[Stored items]:
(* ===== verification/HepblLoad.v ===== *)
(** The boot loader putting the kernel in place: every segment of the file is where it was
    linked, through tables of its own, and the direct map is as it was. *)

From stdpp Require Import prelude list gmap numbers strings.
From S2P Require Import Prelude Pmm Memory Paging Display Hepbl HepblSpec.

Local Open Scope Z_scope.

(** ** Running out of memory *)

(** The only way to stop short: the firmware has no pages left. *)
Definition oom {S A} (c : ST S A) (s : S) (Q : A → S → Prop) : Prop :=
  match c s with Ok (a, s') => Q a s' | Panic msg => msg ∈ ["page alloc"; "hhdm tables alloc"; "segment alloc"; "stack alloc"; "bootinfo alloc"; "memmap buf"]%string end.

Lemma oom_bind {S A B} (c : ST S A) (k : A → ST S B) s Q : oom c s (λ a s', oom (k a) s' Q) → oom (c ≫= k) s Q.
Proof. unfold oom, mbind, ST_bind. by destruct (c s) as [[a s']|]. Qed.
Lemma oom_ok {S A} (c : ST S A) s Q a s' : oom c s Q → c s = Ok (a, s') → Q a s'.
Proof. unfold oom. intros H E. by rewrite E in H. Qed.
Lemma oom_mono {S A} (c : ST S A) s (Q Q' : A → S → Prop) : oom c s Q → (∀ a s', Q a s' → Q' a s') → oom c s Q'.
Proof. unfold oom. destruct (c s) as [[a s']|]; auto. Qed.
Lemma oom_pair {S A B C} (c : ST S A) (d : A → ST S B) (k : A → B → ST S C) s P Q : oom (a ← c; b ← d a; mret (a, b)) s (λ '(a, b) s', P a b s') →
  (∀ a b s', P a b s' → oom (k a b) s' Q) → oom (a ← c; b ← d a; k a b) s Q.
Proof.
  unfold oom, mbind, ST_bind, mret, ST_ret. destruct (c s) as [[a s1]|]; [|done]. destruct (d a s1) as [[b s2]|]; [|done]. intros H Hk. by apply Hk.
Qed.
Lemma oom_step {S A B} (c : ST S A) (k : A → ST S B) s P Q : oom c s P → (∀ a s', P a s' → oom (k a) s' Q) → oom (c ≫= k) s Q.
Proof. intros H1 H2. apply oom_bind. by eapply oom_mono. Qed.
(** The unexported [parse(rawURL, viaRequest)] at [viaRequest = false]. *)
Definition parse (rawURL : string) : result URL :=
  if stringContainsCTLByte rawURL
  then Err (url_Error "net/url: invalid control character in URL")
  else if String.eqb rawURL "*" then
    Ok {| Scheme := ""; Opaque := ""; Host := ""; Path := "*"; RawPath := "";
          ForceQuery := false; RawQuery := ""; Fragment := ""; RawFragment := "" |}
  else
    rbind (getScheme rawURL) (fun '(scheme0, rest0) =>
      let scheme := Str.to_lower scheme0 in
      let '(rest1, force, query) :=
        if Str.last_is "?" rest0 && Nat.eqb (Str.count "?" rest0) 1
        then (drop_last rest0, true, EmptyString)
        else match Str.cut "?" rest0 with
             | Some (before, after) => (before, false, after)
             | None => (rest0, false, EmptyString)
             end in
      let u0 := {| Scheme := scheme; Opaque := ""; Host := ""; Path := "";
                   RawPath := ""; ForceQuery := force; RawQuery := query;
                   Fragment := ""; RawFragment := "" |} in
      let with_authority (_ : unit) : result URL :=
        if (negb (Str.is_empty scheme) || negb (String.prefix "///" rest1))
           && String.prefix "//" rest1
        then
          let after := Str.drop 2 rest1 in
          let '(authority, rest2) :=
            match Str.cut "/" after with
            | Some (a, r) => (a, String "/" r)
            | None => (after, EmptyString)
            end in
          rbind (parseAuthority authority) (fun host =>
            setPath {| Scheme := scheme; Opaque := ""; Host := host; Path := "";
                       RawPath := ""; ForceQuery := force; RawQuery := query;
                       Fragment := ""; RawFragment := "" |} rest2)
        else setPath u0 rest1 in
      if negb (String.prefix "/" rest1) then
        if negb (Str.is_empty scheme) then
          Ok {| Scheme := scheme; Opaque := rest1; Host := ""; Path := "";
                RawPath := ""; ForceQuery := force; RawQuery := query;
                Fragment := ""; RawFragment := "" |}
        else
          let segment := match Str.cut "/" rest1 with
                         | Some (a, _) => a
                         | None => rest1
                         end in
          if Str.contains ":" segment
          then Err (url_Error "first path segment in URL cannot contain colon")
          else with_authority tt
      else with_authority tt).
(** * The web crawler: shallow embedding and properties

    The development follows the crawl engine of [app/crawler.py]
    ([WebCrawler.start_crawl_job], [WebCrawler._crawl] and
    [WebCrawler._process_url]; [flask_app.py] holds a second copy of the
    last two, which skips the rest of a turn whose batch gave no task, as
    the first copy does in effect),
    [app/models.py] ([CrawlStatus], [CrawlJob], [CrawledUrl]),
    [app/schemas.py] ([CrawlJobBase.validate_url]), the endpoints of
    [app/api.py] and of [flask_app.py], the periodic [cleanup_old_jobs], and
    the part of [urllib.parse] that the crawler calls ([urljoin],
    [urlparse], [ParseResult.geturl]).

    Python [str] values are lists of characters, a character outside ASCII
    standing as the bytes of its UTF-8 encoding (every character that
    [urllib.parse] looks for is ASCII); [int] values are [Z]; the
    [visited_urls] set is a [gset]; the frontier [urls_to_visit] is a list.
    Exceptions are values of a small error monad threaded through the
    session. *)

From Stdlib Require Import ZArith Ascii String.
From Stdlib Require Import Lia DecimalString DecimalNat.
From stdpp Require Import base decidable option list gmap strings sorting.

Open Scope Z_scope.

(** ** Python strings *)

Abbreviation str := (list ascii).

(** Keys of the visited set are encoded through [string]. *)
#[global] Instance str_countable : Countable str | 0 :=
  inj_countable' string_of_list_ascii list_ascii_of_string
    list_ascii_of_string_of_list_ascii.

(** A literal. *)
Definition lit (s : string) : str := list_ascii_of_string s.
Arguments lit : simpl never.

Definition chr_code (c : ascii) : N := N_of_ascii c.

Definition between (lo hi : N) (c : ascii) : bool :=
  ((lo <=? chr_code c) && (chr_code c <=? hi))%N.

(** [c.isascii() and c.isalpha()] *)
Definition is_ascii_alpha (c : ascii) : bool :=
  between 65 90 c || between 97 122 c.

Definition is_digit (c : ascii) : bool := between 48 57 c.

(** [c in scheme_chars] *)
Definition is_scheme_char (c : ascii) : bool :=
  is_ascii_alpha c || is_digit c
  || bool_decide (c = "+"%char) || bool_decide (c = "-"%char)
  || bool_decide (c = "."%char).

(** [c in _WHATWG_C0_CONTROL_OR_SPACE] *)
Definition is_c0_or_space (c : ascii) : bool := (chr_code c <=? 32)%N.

[Task statement]: Your output must contain exactly the lines from the one containing "Definition is_ascii_alpha (c" to the final line of the data above, and no other text.

[Exercise solution]:
Definition is_ascii_alpha (c : ascii) : bool :=
  between 65 90 c || between 97 122 c.

Definition is_digit (c : ascii) : bool := between 48 57 c.

(** [c in scheme_chars] *)
Definition is_scheme_char (c : ascii) : bool :=
  is_ascii_alpha c || is_digit c
  || bool_decide (c = "+"%char) || bool_decide (c = "-"%char)
  || bool_decide (c = "."%char).

(** [c in _WHATWG_C0_CONTROL_OR_SPACE] *)
Definition is_c0_or_space (c : ascii) : bool := (chr_code c <=? 32)%N.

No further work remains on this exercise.